When I noticed a black dog near the porch of a small grocery store, I immediately realized that it was ill and disabled. And not because of its unnatural pose (its hind legs were spread out). Not even because of its pathetic and emaciated look. But because of its eyes.
I’m not a dog person, it must be said. Moreover, I’m rather afraid of dogs, especially stray ones. But at that moment it wasn’t about my attitude to dogs. It was about being humane toward another living being.
So, in the heat of the moment, I entered the store. If I’m honest, I don’t like this place much. It’s crowded, noisy and stinky, with rather gross staff (though what would you expect from the cheapest chain store in town?). I didn’t plan to hang about in any case. I grabbed the first packet of cheesy sausages that was available, and joined what appeared to be the shortest queue to a checkout. Of course, my choice was wrong. Isn’t that usually the case?
Outside on the porch, I tore open the plastic packaging, trying to not spill its smelly liquid on my new sneakers. I took up a sausage between finger and thumb, and carefully cast it to the dog. Point-blank shot! I was puffed up with pride and the realization of my own coolness.

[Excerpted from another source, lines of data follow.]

(** * simple_time_tracker.py: the session state machine and its two logs

    A shallow embedding of [src/simple_time_tracker.py].  The three button
    handlers [on_play], [on_pause] and [on_stop] become functions on the
    fields of [TimeTrackerApp] and on a [World] that holds the two log files
    and the trace of toolkit calls.  What the handlers read from outside
    (the clock, the modal dialog, [uuid4], whether an append raises) is an
    explicit argument.

    Modelling conventions.
    - A Python [str] is a list of code points ([list N]); [py] turns an
      ASCII literal into one.
    - A reading of [time.time()] is a rational.  Doubles are dyadic
      rationals, and [now - self._last_resume_at] is taken to be exact, which
      it is for two readings within a factor of two of each other.  What is
      proved of the value of such a difference either rests on bounds that
      rounding it to a double keeps (rounding is monotone, and [0], [-1]
      and [below_one] are doubles), or is said of readings that lie within
      a factor of two.
    - [int(x)] on a float truncates toward zero: [py_int].
    - [datetime.fromtimestamp(t, tz=utc).isoformat()] and the local calendar
      date of an instant are library functions of the platform; they are the
      section variables [isoformat] and [local_date]. *)

From Stdlib Require Import ZArith QArith List Bool Lia String Ascii.
From Stdlib Require Import DecimalString DecimalZ.
From Stdlib Require Import Lqa.
Import ListNotations.
Local Open Scope Z_scope.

Alas, while the black dog was sniffing at the sausage, another dog came along. It was a white one. It jumped over, grabbed the sausage, and ran away. I gasped. I wasn’t ready for such a turn of events! The black dog wagged its tail at me apologetically, as if to say: “Sorry, human! I’m such a goofball.”
Of course, this was rather amusing at first, so I didn’t make a drama of it. The night was still young after all, and the packet of sausages still full. Naturally, I tried a second time, and the next sausage landed near the black dog in much the same spot. But it too was quickly swallowed up by the white dog. The black dog looked at me with guilt, as if this was somehow its own fault. I tried a third sausage, but this only shared the same fate as the first two. By this point, that impudent white dog wasn’t even bothering to run away with its spoils. It would sit a little to one side, wolf down the ill gotten gains, and lick its muzzle. Obviously, my tactic was coming apart at the seams. Damn.

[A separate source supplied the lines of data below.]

(** On a well-formed board [do_move] stops on an assertion when the origin
    is on the board but not occupied, and when origin and destination are
    distinct cells of the board and the midpoint is the origin itself or is
    not occupied; it leaves the board's range when the origin or the
    destination is off the board. *)
Theorem do_move_rejects size board move :
  wf_board size board →
  (get_from_board size board (from move).1 (from move).2 = None →
   do_move board move = Abort OutOfRange) ∧
  (∀ from_cell,
     get_from_board size board (from move).1 (from move).2 = Some from_cell →
     from_cell ≠ OCCUPIED →
     do_move board move = Abort AssertionFailed) ∧
  (get_from_board size board (from move).1 (from move).2 = Some OCCUPIED →
   get_from_board size board (to move).1 (to move).2 = None →
   do_move board move = Abort OutOfRange) ∧
  (get_from_board size board (from move).1 (from move).2 = Some OCCUPIED →
   is_Some (get_from_board size board (to move).1 (to move).2) →
   from move ≠ to move →
   over move = from move ∨
   get_from_board size board (over move).1 (over move).2 ≠ Some OCCUPIED →
   do_move board move = Abort AssertionFailed).
Proof.
  intros Hwf. rewrite (do_move_cases size board move Hwf). split_and!.
  - by intros ->.
  - intros from_cell -> Hne. by rewrite bool_decide_eq_false_2.
  - intros -> ->. by rewrite bool_decide_eq_true_2.
  - intros -> [to_cell ->] Hne Hmid.
    rewrite (bool_decide_eq_true_2 (OCCUPIED = OCCUPIED)) by done.
    rewrite bool_decide_eq_false_2; [done|].
    rewrite over_eq_to. intros [?|[? ?]]; [done|]. by destruct Hmid.
Qed.

Lemma do_move_rejects_witness :
  wf_board 9 initial_board ∧
  do_move initial_board (mkMove (4, 4) (4, 6)) = Abort AssertionFailed.
Proof.
  split; [exact wf_board_initial_board|].
  apply (proj1 (proj2 (do_move_rejects 9 initial_board (mkMove (4, 4) (4, 6))
                         wf_board_initial_board)) EMPTY);
    [by vm_compute|discriminate].
Defined.

(** ** Offsets that give the same scan *)

(** As long as neither wraps around, two offsets whose components agree
    modulo [size] make [get_move] return the same result: the scan has at
    most [size * size] different orders. *)
Theorem get_move_offset_mod size board offset offset' :
  wf_board size board →
  0 ≤ offset.1 → offset.1 + size ≤ 2 ^ size_t_bits →
  0 ≤ offset.2 → offset.2 + size ≤ 2 ^ size_t_bits →
  0 ≤ offset'.1 → offset'.1 + size ≤ 2 ^ size_t_bits →
  0 ≤ offset'.2 → offset'.2 + size ≤ 2 ^ size_t_bits →
  offset.1 mod size = offset'.1 mod size →
  offset.2 mod size = offset'.2 mod size →
  get_move size board offset = get_move size board offset'.
Proof.
  intros Hwf ? ? ? ? ? ? ? ? Hrow Hcolumn.
  rewrite !get_move_find_move_spec by done. f_equal.
  rewrite !find_move_spec_alt. f_equal. f_equal.
  unfold rotated_scan. apply list_bind_ext; [|done]. intros row.
  apply list_bind_ext; [|done]. intros column. unfold rotated.
  rewrite (Zplus_mod row offset.1), (Zplus_mod column offset.2).
  rewrite Hrow, Hcolumn.
  by rewrite <-(Zplus_mod row offset'.1), <-(Zplus_mod column offset'.2).
Qed.

Lemma get_move_offset_mod_witness :
  get_move 9 initial_board (1, 2) = get_move 9 initial_board (10, 20).
Proof.
  apply (get_move_offset_mod 9 initial_board (1, 2) (10, 20));
    [exact wf_board_initial_board|unfold size_t_bits; simpl; lia..| |];
    reflexivity.
Defined.

(** ** The range of the final score *)

(** Whatever the wrap-around does to the scan, the loop counters reach
    every index from 0 to 6 of a board of size 9. *)
Lemma offsetted_board_size_hits offset target :
  0 ≤ target ≤ 6 →
  ∃ i, 0 ≤ i < board_size ∧ offsetted board_size offset i = target.
Proof.
  intros Htarget. unfold offsetted, wrap, board_size, size_t_bits.
  set (w := offset mod 2 ^ 64).
  assert (0 ≤ w < 2 ^ 64) as Hw by (apply Z.mod_pos_bound; lia).
  assert (∀ i, (i + offset) mod 2 ^ 64 = (i + w) mod 2 ^ 64) as Hmod
    by (intros i; unfold w; by rewrite Zplus_mod_idemp_r).
  destruct (decide (w + 9 ≤ 2 ^ 64)) as [Hfit|Hwrap].
  - exists ((target - w) mod 9). split; [apply Z.mod_pos_bound; lia|].
    rewrite Hmod. pose proof (Z.mod_pos_bound (target - w) 9 ltac:(lia)).
    rewrite (Z.mod_small (_ + w)) by lia.
    rewrite Zplus_mod_idemp_l. replace (target - w + w) with target by lia.
    apply Z.mod_small. lia.
  - destruct (decide (target + (2 ^ 64 - w) ≤ 8)) as [Hafter|Hbefore].
    + exists (2 ^ 64 - w + target). split; [lia|]. rewrite Hmod.
      replace (2 ^ 64 - w + target + w) with (target + 1 * 2 ^ 64) by lia.
      rewrite Z.mod_add by lia. rewrite (Z.mod_small target) by lia.
      apply Z.mod_small. lia.
    + exists (target - 7 + (2 ^ 64 - w)). split; [lia|]. rewrite Hmod.
      replace (target - 7 + (2 ^ 64 - w) + w) with (target + (2 ^ 64 - 7))
        by lia.
      rewrite (Z.mod_small (target + _)) by lia.
      replace (2 ^ 64 - 7) with (2049638230412172401 * 9) by reflexivity.
      rewrite Z.mod_add by lia. apply Z.mod_small. lia.
Qed.

(** On the initial board the finder finds a move with every offset. *)
Lemma get_move_initial_board offset :
  ∃ move, get_move board_size initial_board offset = Ok (Some move).
Proof.
  destruct (get_move board_size initial_board offset) as [[move|]|why]
    eqn:Hhead; [eauto| |];
    rewrite (get_move_scan _ _ _ wf_board_initial_board) in Hhead; [|done].
  exfalso. apply Ok_inj in Hhead. rewrite head_omap_None in Hhead.
  destruct (offsetted_board_size_hits offset.1 2) as (row & Hrow & Hr); [lia|].
  destruct (offsetted_board_size_hits offset.2 4) as (column & Hcolumn & Hc);
    [lia|].
  unfold board_size in *.
  specialize (Hhead row). rewrite elem_of_seqZ in Hhead.
  specialize (Hhead ltac:(lia)). rewrite head_omap_None in Hhead.
  specialize (Hhead column). rewrite elem_of_seqZ in Hhead.
  specialize (Hhead ltac:(lia)). rewrite Hr, Hc in Hhead.
  by vm_compute in Hhead.
Qed.

Lemma simulate_score_range {RandState : Type}
    (srand : Z → RandState) (rand : RandState → Z * RandState) seed fuel :
  (Z.to_nat (board_size * board_size - 1) ≤ fuel)%nat →
  ∃ s,
    simulate srand rand fuel seed = Some (Ok s) ∧
    run_simulation srand rand fuel seed = Some (Ok (score s)) ∧
    1 ≤ score s ≤ 67 ∧
    Z.of_nat (length (move_history s)) = 68 - score s.
Proof.
  intros Hfuel.
  destruct (simulate_total srand rand seed fuel)
    as (s & Hrun & (Hwf & Hscore & [offset Hmove] & Hlen) & Hnone).
  { unfold board_size in *. lia. }
  exists s. split; [done|].
  split; [unfold run_simulation; by rewrite Hrun|].
  unfold board_size in Hlen. split; [|lia].
  destruct (simulate_reached srand rand seed fuel s Hrun) as [Hreached _].
  destruct Hreached as [s Hstart|s0 move s Hreached Hpossible Hstep].
  - destruct (simulation_start_inv srand rand seed)
      as (s0 & Hs0 & (_ & _ & [offset0 Hmove0] & _) & Hmake).
    assert (s0 = s) as -> by congruence.
    change board_size with 9 in Hmake.
    rewrite make_board_initial_board in Hmake. apply Ok_inj in Hmake.
    rewrite <-Hmake in Hmove0.
    destruct (get_move_initial_board offset0) as [move Hfound]. congruence.
  - pose proof (reached_inv _ _ _ _ Hreached) as Hinv.
    destruct (simulation_step_inv rand s0 move Hinv Hpossible)
      as (Hvalid & s1 & Hs1 & _ & Hboard & Hhistory & _).
    assert (s1 = s) as -> by congruence.
    pose proof (get_from_board_moved board_size (board s0) move
                  (to move).1 (to move).2 Hvalid) as Hto.
    pose proof Hvalid as (_ & _ & (_ & Hot & _)%two_apart_over & _).
    rewrite <-surjective_pairing in Hto.
    rewrite bool_decide_eq_false_2 in Hto by done.
    rewrite bool_decide_eq_true_2 in Hto by done.
    rewrite <-Hboard in Hto. apply count_cells_positive in Hto.
    change (count_cells OCCUPIED) with get_score in Hto.
    rewrite Hhistory, length_app in Hlen. simpl length in Hlen. lia.
Qed.
Record execution := {
  state : string;
  started_at : string;
  completed_at : option string;
  last_executed_task : option task;
  error : option string;
  inputs : list (string * json);
}.

Definition set_state (v : string) (d : execution) : execution :=
  {| state := v; started_at := started_at d; completed_at := completed_at d;
     last_executed_task := last_executed_task d; error := error d;
     inputs := inputs d |}.

Definition set_completed_at (v : string) (d : execution) : execution :=
  {| state := state d; started_at := started_at d; completed_at := Some v;
     last_executed_task := last_executed_task d; error := error d;
     inputs := inputs d |}.

Definition set_last_executed_task (v : task) (d : execution) : execution :=
  {| state := state d; started_at := started_at d;
     completed_at := completed_at d; last_executed_task := Some v;
     error := error d; inputs := inputs d |}.

Definition set_error (v : string) (d : execution) : execution :=
  {| state := state d; started_at := started_at d;
     completed_at := completed_at d;
     last_executed_task := last_executed_task d; error := Some v;
     inputs := inputs d |}.

(** ** HTTP responses *)

Module KickoffResponse.
Record t := {
  kickoff_id : string;
  status : string;
  message : string;
}.
End KickoffResponse.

A group of idlers started to gather around me. Someone felt sorrow for the poor black dog, and someone else was making rather ruthless comments like: “The strongest survive.” But the most annoying category of spectator started to give me ‘indispensable’ advice. Still, the matter didn’t go any further than mere words. No one was rushing to take a damned sausage, approach the black dog, and feed it. Why? Because, let’s face the truth, it was a stray dog (hell, two stray dogs!) that would bite you in all probability. And not to mention ringworm, ticks, rabies and other side effects of such contact. So, of course no one else volunteered.
I decided to change my tactic. I divided the next sausage into halves, and threw one part as far as possible toward the bushes. My plan worked. The greedy white dog immediately rushed over there. I moved a bit closer to the black dog, pushing the second part of the sausage toward its muzzle. I was getting ready to make a little happy dance when the black dog finally took the piece of sausage from the ground. Its tail said: “Thank you, kind human.” But, alas, my joy was short lived. The black dog dropped the piece of sausage from its jaws. And that’s when the white dog took its chance. The whole scene was beginning to look like a cheap comedy, and I was in no mood for laughing.

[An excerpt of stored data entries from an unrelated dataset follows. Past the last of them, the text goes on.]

(** X19.  Crash recovery from end to end.  Every registered worker is
    started and no remainder waits; [dead] dies with [head] and a
    non-empty [remainder] pending; [node], a new allowed worker of the
    same spec, joins and reports the collection of [dead]; [schedule] is
    called.  Then [remove_node] has returned the item at [head], the only
    call made is [send_runtest_some] on [node] with exactly [remainder],
    [node] owes exactly [remainder] and is started, and no remainder waits
    any more. *)
Theorem replacement_runs_the_remainder
    self dead node head remainder collection crashitem :
  collection_is_completed self = true →
  _removed2pending self = [] →
  (∀ other, other ∈ nodes self → other ∈ _started self) →
  Dict.get dead (node2pending self) = Some (head :: remainder) →
  remainder ≠ [] →
  Dict.get dead (node2collection self) = Some collection →
  getitem collection head = Some crashitem →
  node ∉ nodes self →
  node ∉ _started self →
  _is_allowed_worker self node = true →
  gateway_spec (gateway dead) = gateway_spec (gateway node) →
  value (remove_node dead self) = Return (Some crashitem) ∧
  (run (replace_worker dead node collection) self).2
  = [send_runtest_some node remainder] ∧
  Dict.get node
    (node2pending (run (replace_worker dead node collection) self).1)
  = Some remainder ∧
  _removed2pending (run (replace_worker dead node collection) self).1 = [] ∧
  _started (run (replace_worker dead node collection) self).1
  = _started self ++ [node].
Proof.
  intros Hc Hnone Hstarted Hdead Hrem Hcoll Hitem Hnew Hnotstarted
    Hallowed Hspec.
  destruct (run_hand_off self dead node head remainder collection crashitem)
    as (rest & Hpop & Hremove & Hrun); [done..|].
  destruct (dict_pop_Some _ _ _ _ Hpop) as (_ & Hsub & _ & Hrest).
  split; [by rewrite Hremove|].
  change (replace_worker dead node collection)
    with ([Remove_node dead; Add_node node;
           Add_node_collection node collection] ++ [Schedule]).
  rewrite run_app, Hrun. simpl.
  rewrite (schedule_last _ rest node remainder); [|done..| |done|by left].
  2: { intros other Hother. apply Hstarted. unfold nodes, Dict.keys in *.
       apply list_elem_of_fmap in Hother as ([n p] & -> & Hin).
       apply (dict_elem_of_keys _ _ _ (Hsub _ Hin)). }
  assert (_is_allowed_worker
            (with_node2pending (rest ++ [(node, remainder)]) self) node
          = true) as -> by done.
  simpl. split_and!; [done| |done..].
  apply dict_get_middle. intros Hin. apply Hnew.
  unfold nodes, Dict.keys in *.
  apply list_elem_of_fmap in Hin as ([n p] & -> & Hin).
  apply (dict_elem_of_keys _ _ _ (Hsub _ Hin)).
Qed.

(** [wA] dies at test 3 of ten with [7; 9] left; [wB], of the same spec,
    replaces it. *)
Lemma replacement_runs_the_remainder_witness :
  (run (replace_worker wA wB tests10)
     (mkEachScheduling 1 [(wA, tests10)] [(wA, [3; 7; 9])] [wA] [] true
        [])).2
  = [send_runtest_some wB [7; 9]].
Proof.
  destruct (replacement_runs_the_remainder
              (mkEachScheduling 1 [(wA, tests10)] [(wA, [3; 7; 9])] [wA] []
                 true [])
              wA wB 3 [7; 9] tests10 "t3"%string) as (_ & Hcalls & _).
  - reflexivity.
  - reflexivity.
  - intros other Hother. exact Hother.
  - reflexivity.
  - discriminate.
  - reflexivity.
  - reflexivity.
  - by_evaluation.
  - by_evaluation.
  - reflexivity.
  - reflexivity.
  - exact Hcalls.
Defined.

(** X20.  The same recovery when the allow-list excludes the new worker:
    the hand-off does not look at the allow-list, so [node] still takes
    over [remainder], but [schedule] only shuts it down; its pending list
    stays [remainder], and with two or more indices in it
    [tests_finished] is false. *)
Theorem excluded_replacement_is_shut_down
    self dead node head remainder collection crashitem :
  collection_is_completed self = true →
  _removed2pending self = [] →
  (∀ other, other ∈ nodes self → other ∈ _started self) →
  Dict.get dead (node2pending self) = Some (head :: remainder) →
  remainder ≠ [] →
  Dict.get dead (node2collection self) = Some collection →
  getitem collection head = Some crashitem →
  node ∉ nodes self →
  node ∉ _started self →
  _is_allowed_worker self node = false →
  gateway_spec (gateway dead) = gateway_spec (gateway node) →
  (run (replace_worker dead node collection) self).2 = [shutdown node] ∧
  (node, remainder)
  ∈ node2pending (run (replace_worker dead node collection) self).1 ∧
  ((2 ≤ length remainder)%nat →
   tests_finished (run (replace_worker dead node collection) self).1
   = false).
Proof.
  intros Hc Hnone Hstarted Hdead Hrem Hcoll Hitem Hnew Hnotstarted
    Hexcluded Hspec.
  destruct (run_hand_off self dead node head remainder collection crashitem)
    as (rest & Hpop & Hremove & Hrun); [done..|].
  destruct (dict_pop_Some _ _ _ _ Hpop) as (_ & Hsub & _ & _).
  change (replace_worker dead node collection)
    with ([Remove_node dead; Add_node node;
           Add_node_collection node collection] ++ [Schedule]).
  rewrite run_app, Hrun. simpl.
  rewrite (schedule_last _ rest node remainder); [|done..| |done|by right].
  2: { intros other Hother. apply Hstarted. unfold nodes, Dict.keys in *.
       apply list_elem_of_fmap in Hother as ([n p] & -> & Hin).
       apply (dict_elem_of_keys _ _ _ (Hsub _ Hin)). }
  assert (_is_allowed_worker
            (with_node2pending (rest ++ [(node, remainder)]) self) node
          = false) as -> by done.
  simpl. split_and!; [done| |].
  - apply elem_of_app. right. left.
  - intros Hlong. unfold tests_finished, Dict.values. simpl.
    rewrite Hc, Hnone. simpl. rewrite fmap_app, forallb_app.
    destruct remainder as [|index [|index' remainder]]; simpl in Hlong;
      [lia..|].
    simpl. by rewrite andb_false_r.
Qed.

In just five minutes, two wasted sausages and a total disregard of safety around stray dogs, I became convinced of two sad facts. Firstly, for some reason, the black dog was unable to keep a piece of food in its jaws. It was perhaps so weak that it couldn’t make the effort to chew. Or it had given up and didn’t want to continue its senseless life any more. Secondly, the white dog had a voracious appetite, and was not going to rest until it had gotten everything I had. It wasn’t going to give the black dog any chances to get some food.
I don’t know how long I stood there with the last sausage between my thumb and forefinger, and the empty plastic packaging. It was dripping right beside my left sneaker from the other hand. And the crowd was melting away. People had lost interest in this mini-spectacle, and were going back to their usual affairs. Daylight slowly faded away.
I looked at the black dog one last time. It seemed to be dozing peacefully. The white dog sat near it, yawning. Then it laid down and nuzzled into the black dog’s hip. It was at that moment I gave up.
I cast the last sausage towards them, turned, and went home. It was only when I was taking my keys from my pocket that I realized I’d still kept the empty plastic packaging in my hand.
I haven’t walked on the other side of the street since.